Actuellement, la Composante Climat Énergie représente seulement 7 % du prix à la pompe de l’essence, 8 % du gazole et moins de 2 % du gazole professionnel. Les énergies fossiles sont responsables de 80 % des émissions de gaz à effet de serre dans le monde. Il est donc urgent de favoriser d’autres énergies et solutions, pour les transports, la mobilité et l’habitat en particulier. L’urgence climatique a été rappelée par le GIEC en octobre : nous devons agir rapidement et réduire de 45 % nos émissions de gaz à effet de serre d’ici 2030, c’est-à-dire demain.  

Les bouleversements climatiques, qui se font déjà ressentir en France, coûteront beaucoup plus cher à chacun d’entre nous que la fiscalité écologique. Le manque d’eau aura pour effet l’augmentation des coûts de l’alimentation.

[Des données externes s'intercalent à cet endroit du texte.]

Lemma sampleFile_WF : WF sampleFile.
Proof.
  destruct WF_new. constructor; simpl; try done; [apply NoDup_singleton| |].
  - apply NoDup_cons. split; [|apply NoDup_singleton]. by intros ?%list_elem_of_singleton.
  - intros c [->|[->|Hn%not_elem_of_nil]%elem_of_cons]%elem_of_cons; done.
Qed.

Lemma relocate_records_witness :
  exists h0, GetHost "a" sampleWorld = Ok h0 /\
  exists c', GetChain "lev" (snd (relocateRecords "a" "2.2.2.2:22" "" "" sampleWorld)) = Ok c' /\
    AllNodes c' = [sampleNode "a"].
Proof.
  destruct (relocateRecords "a" "2.2.2.2:22" "" "" sampleWorld) as [[[old cs]|e] w'] eqn:E.
  - destruct (relocate_records "a" "2.2.2.2:22" "" "" sampleWorld sampleFile old cs w'
      eq_refl sampleFile_WF E) as (h0 & Hh & _ & _ & _ & H).
    exists h0. split; [exact Hh|]. exact (H "lev" _ eq_refl).
  - exfalso. vm_compute in E. discriminate E.
Defined.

La montée de la prévalence d’évènements climatiques (inondations, montée du niveau de la mer, éboulements, glissements de terrain…) aura un coût direct pour les personnes affectées et indirect pour tous les assurés.

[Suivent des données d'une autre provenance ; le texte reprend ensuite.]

(* ===== verification/Alloc.v ===== *)
(** * Alloc: tunnel addresses and per-user credentials

    internal/chain/cryptogen.go.  The address allocators of the AmneziaWG
    subnets, and [EnsureUserCreds], which completes a user's credentials.  The
    values drawn from crypto/rand are arguments: [CredGen] holds what each
    generator returns during one call. *)

From S2P Require Import Prelude GoStrings Model.

(** ** Tunnel addresses *)

Definition slash : ascii := "/"%char.
Definition dot : ascii := "."%char.

(** [awgIPKey]: the address before the first slash. *)
Definition awgIPKey (a : string) : string :=
  match cut_at slash a with Some (ip, _) => ip | None => a end.

(** [awgServerPrefix]. *)
Definition awgServerPrefix (serverAddr : string) : string :=
  let a := match cut_at slash serverAddr with Some (ip, _) => ip | None => serverAddr end in
  match Split dot a with
  | p0 :: p1 :: p2 :: _ => p0 +:+ "." +:+ p1 +:+ "." +:+ p2
  | _ => "10.8.0"
  end.

(** The integers of a Go loop [for i := lo; i <= hi; i++]. *)
Definition zrange (lo : Z) (n : nat) : list Z := map (fun i => lo + Z.of_nat i) (seq 0 n).

Definition occupiedBy (key : string -> string) (taken : list string) (k : string) : bool :=
  existsb (fun a => key a == k) taken.

Definition hostIP (prefix : string) (host : Z) : string := prefix +:+ "." +:+ itoa host +:+ "/32".

(** [allocateAWGHostIP]: the first free host part 2..254, "" when exhausted. *)
Definition allocateAWGHostIP (prefix : string) (taken : list string) : string :=
  match List.find (fun h => negb (occupiedBy awgIPKey taken (awgIPKey (hostIP prefix h))))
          (zrange 2 253) with
  | Some h => hostIP prefix h
  | None => ""
  end.

(** [allocateAWGPeerIPInSubnet] has the same body. *)
Definition allocateAWGPeerIPInSubnet (prefix : string) (taken : list string) : string :=
  match List.find (fun h => negb (occupiedBy awgIPKey taken (awgIPKey (hostIP prefix h))))
          (zrange 2 253) with
  | Some h => hostIP prefix h
  | None => ""
  end.

Definition allocateAWGPeerIP (taken : list string) : string := allocateAWGPeerIPInSubnet "10.8.0" taken.
Definition allocateAWGTransitIP (taken : list string) : string := allocateAWGHostIP "10.9.0" taken.
Definition allocateAWGExitIP (taken : list string) : string := allocateAWGHostIP "10.10.0" taken.

(** [allocateAWGServerSubnet]: the first free 10.8.X.1/24, X = 1..250. *)
Definition serverPrefix (sub : Z) : string := "10.8." +:+ itoa sub.
Definition allocateAWGServerSubnet (taken : list string) : string :=
  match List.find (fun s => negb (occupiedBy awgServerPrefix taken (serverPrefix s))) (zrange 1 250) with
  | Some s => serverPrefix s +:+ ".1/24"
  | None => "10.8.0.1/24"
  end.

(** [EnsureUserAWGAddressPrefix] and [EnsureUserAWGAddress]. *)
Definition hasProtocol (u : User) (p : string) : bool := existsb (fun x => x == p) (User_Protocols u).

Definition EnsureUserAWGAddressPrefix (u : User) (existing : list string) (prefix : string) : User :=
  if User_AWGAddress u != "" then u
  else if negb (hasProtocol u "awg") then u
  else
    let prefix := if prefix == "" then "10.8.0" else prefix in
    u <| User_AWGAddress := allocateAWGPeerIPInSubnet prefix existing |>.

Definition EnsureUserAWGAddress (u : User) (existing : list string) : User :=
  EnsureUserAWGAddressPrefix u existing "10.8.0".

(** ** Credentials *)

(** [sanitizeProxyUsername]: every kept rune is one ASCII byte. *)
Definition proxyChar (c : ascii) : bool :=
  let n := Ascii.nat_of_ascii c in
  (Nat.leb 97 n && Nat.leb n 122) || (Nat.leb 65 n && Nat.leb n 90) ||
  (Nat.leb 48 n && Nat.leb n 57) || Nat.eqb n 95 || Nat.eqb n 45.

Fixpoint filterString (f : ascii -> bool) (s : string) : string :=
  match s with
  | EmptyString => EmptyString
  | String c s' => if f c then String c (filterString f s') else filterString f s'
  end.

Definition sanitizeProxyUsername (name : string) : string :=
  let b := filterString proxyChar name in
  if Nat.eqb (String.length b) 0 then "user" else b.

(** What the generators return during one call; [None] is an error. *)
Record CredGen := mkCredGen {
  gen_vlessUUID : string;
  gen_tuicUUID : string;
  gen_tuicPassword : option string;
  gen_hysteria2 : string;
  gen_wgKeypair : option (string * string);
  gen_psk : option string;
  gen_naivePassword : option string;
  gen_mieruPassword : option string;
  gen_ttPassword : option string }.

(** [if field == "" { v, err := gen(); if err != nil { return err }; field = v }],
    continued by [k]. *)
Definition fillOr (cur : string) (gen : option string) (set : string -> User -> User) (u : User)
    (k : User -> User * bool) : User * bool :=
  if cur == "" then
    match gen with Some v => k (set v u) | None => (u, false) end
  else k u.

Definition setNaivePassword v (u : User) := u <| User_NaivePassword := v |>.
Definition setMieruPassword v (u : User) := u <| User_MieruPassword := v |>.
Definition setTTPassword v (u : User) := u <| User_TrustTunnelPassword := v |>.
Definition setTUICPassword v (u : User) := u <| User_TUICPassword := v |>.
Definition setPSK v (u : User) := u <| User_AWGPresharedKey := v |>.

(** [ensureTunnelUserCreds]: the user so far, and whether it returned nil. *)
Definition ensureTunnelUserCreds (g : CredGen) (u : User) : User * bool :=
  let u := if User_NaiveUsername u == ""
           then u <| User_NaiveUsername := sanitizeProxyUsername (User_Name u) |> else u in
  fillOr (User_NaivePassword u) (gen_naivePassword g) setNaivePassword u (fun u =>
  let u := if User_MieruUsername u == ""
           then u <| User_MieruUsername := sanitizeProxyUsername (User_Name u) |> else u in
  fillOr (User_MieruPassword u) (gen_mieruPassword g) setMieruPassword u (fun u =>
  let u := if User_TrustTunnelUsername u == ""
           then u <| User_TrustTunnelUsername := sanitizeProxyUsername (User_Name u) |> else u in
  fillOr (User_TrustTunnelPassword u) (gen_ttPassword g) setTTPassword u (fun u => (u, true)))).

(** [EnsureUserCreds], after the TUIC credentials and as a whole. *)
Definition ensureLaterCreds (g : CredGen) (u : User) : User * bool :=
  let u := if hasProtocol u "hysteria2" && (User_Hysteria2Password u == "")
           then u <| User_Hysteria2Password := gen_hysteria2 g |> else u in
  let u := if hasProtocol u "awg" && (User_AWGPrivateKey u == "")
           then match gen_wgKeypair g with
                | Some (priv, pub) => u <| User_AWGPrivateKey := priv |> <| User_AWGPublicKey := pub |>
                | None => u
                end
           else u in
  if hasProtocol u "awg"
  then fillOr (User_AWGPresharedKey u) (gen_psk g) setPSK u (ensureTunnelUserCreds g)
  else ensureTunnelUserCreds g u.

FNE SOUTIENT LA FISCALITÉ ÉCOLOGIQUE  La Contribution Climat Énergie et le rattrapage de la fiscalité du diesel ne doivent pas être remis en cause. La fiscalité écologique est un outil pertinent pour favoriser l’orientation vers des énergies moins polluantes et moins émettrices de gaz à effets de serre et pour encourager la mutation de la mobilité vers des solutions plus vertueuses. La trajectoire d’augmentation de cette fiscalité doit être maintenue, mais mise en place de façon équitable et en toute transparence.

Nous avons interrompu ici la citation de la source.